## What to produce
The expected output is each line below containing "updated", copied in full.

BEGIN

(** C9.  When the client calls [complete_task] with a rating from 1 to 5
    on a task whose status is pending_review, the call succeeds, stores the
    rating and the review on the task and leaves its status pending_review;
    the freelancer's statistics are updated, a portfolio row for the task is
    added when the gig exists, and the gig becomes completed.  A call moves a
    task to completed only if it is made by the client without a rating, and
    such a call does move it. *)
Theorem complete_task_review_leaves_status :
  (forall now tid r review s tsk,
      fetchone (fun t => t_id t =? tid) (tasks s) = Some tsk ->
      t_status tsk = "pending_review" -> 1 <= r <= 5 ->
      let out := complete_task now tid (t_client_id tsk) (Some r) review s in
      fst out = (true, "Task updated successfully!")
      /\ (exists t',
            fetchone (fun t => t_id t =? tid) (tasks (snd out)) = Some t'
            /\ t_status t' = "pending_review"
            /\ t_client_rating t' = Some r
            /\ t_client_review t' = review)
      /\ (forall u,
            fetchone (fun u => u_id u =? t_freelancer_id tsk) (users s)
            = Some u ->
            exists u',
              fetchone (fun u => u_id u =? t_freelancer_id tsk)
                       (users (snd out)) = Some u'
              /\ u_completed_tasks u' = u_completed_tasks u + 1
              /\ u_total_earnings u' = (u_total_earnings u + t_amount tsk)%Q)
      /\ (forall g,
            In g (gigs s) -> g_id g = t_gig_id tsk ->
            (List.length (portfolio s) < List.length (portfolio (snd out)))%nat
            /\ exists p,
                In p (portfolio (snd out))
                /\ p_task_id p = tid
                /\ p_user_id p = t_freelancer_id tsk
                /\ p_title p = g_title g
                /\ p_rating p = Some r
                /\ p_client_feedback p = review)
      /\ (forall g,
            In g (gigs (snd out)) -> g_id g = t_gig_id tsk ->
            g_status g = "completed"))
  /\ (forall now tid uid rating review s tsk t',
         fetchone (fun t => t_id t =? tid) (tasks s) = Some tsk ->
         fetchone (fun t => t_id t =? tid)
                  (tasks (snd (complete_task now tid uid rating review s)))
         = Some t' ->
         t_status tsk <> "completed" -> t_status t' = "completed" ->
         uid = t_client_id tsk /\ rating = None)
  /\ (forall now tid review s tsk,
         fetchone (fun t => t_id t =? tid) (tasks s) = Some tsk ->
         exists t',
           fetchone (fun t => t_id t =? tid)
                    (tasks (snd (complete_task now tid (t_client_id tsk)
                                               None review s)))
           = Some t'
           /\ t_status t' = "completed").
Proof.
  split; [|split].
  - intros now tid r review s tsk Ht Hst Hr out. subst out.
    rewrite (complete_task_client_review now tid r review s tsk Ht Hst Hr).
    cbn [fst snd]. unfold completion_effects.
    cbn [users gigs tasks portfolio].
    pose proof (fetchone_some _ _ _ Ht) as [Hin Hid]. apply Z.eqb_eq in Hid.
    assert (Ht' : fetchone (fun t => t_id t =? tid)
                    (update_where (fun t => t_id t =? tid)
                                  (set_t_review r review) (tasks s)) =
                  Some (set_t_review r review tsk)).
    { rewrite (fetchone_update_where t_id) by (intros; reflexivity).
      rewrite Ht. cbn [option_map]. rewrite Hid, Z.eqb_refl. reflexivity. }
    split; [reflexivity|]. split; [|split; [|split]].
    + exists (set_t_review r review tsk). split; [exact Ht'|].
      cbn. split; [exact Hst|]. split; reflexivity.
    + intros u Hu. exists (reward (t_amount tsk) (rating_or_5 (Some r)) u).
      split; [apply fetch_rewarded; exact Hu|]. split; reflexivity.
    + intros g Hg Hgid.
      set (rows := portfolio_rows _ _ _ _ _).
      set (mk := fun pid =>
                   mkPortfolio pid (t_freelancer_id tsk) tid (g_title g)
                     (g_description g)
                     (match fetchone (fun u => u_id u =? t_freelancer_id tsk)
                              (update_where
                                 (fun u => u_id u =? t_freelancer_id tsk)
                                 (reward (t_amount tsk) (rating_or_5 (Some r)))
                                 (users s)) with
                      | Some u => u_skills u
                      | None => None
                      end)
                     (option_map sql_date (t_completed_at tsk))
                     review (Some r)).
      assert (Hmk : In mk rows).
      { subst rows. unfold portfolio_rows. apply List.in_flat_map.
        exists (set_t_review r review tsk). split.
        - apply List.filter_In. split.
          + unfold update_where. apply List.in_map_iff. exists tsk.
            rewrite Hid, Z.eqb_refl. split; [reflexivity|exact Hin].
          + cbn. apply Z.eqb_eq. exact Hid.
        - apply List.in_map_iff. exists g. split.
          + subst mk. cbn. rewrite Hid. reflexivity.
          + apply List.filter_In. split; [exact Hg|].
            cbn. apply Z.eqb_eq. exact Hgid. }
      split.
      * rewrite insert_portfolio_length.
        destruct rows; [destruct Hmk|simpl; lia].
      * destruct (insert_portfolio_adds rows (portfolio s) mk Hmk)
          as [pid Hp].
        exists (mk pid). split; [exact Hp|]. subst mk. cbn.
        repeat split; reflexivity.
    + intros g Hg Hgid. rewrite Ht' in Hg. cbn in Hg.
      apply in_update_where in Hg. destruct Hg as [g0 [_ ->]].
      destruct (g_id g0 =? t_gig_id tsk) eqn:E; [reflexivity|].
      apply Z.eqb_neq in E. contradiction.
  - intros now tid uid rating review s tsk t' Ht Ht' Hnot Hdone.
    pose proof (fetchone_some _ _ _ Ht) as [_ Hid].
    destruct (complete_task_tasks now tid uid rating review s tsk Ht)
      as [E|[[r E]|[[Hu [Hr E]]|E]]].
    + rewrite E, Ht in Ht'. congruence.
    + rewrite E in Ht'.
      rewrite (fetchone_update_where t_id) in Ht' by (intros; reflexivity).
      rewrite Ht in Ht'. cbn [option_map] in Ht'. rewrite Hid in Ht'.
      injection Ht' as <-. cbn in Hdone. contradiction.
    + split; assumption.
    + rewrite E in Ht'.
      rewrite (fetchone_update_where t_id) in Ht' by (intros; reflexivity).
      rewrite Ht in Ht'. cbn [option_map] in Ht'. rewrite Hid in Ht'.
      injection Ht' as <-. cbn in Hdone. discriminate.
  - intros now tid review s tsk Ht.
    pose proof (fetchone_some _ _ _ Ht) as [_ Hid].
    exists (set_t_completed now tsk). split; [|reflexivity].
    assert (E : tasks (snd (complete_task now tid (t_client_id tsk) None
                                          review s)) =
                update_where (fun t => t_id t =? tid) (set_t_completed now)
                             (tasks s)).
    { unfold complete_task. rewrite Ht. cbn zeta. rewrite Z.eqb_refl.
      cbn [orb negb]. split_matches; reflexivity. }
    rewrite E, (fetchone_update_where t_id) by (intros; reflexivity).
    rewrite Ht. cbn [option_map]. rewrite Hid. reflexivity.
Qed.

END

## Exercise solution
    the freelancer's statistics are updated, a portfolio row for the task is
      fst out = (true, "Task updated successfully!")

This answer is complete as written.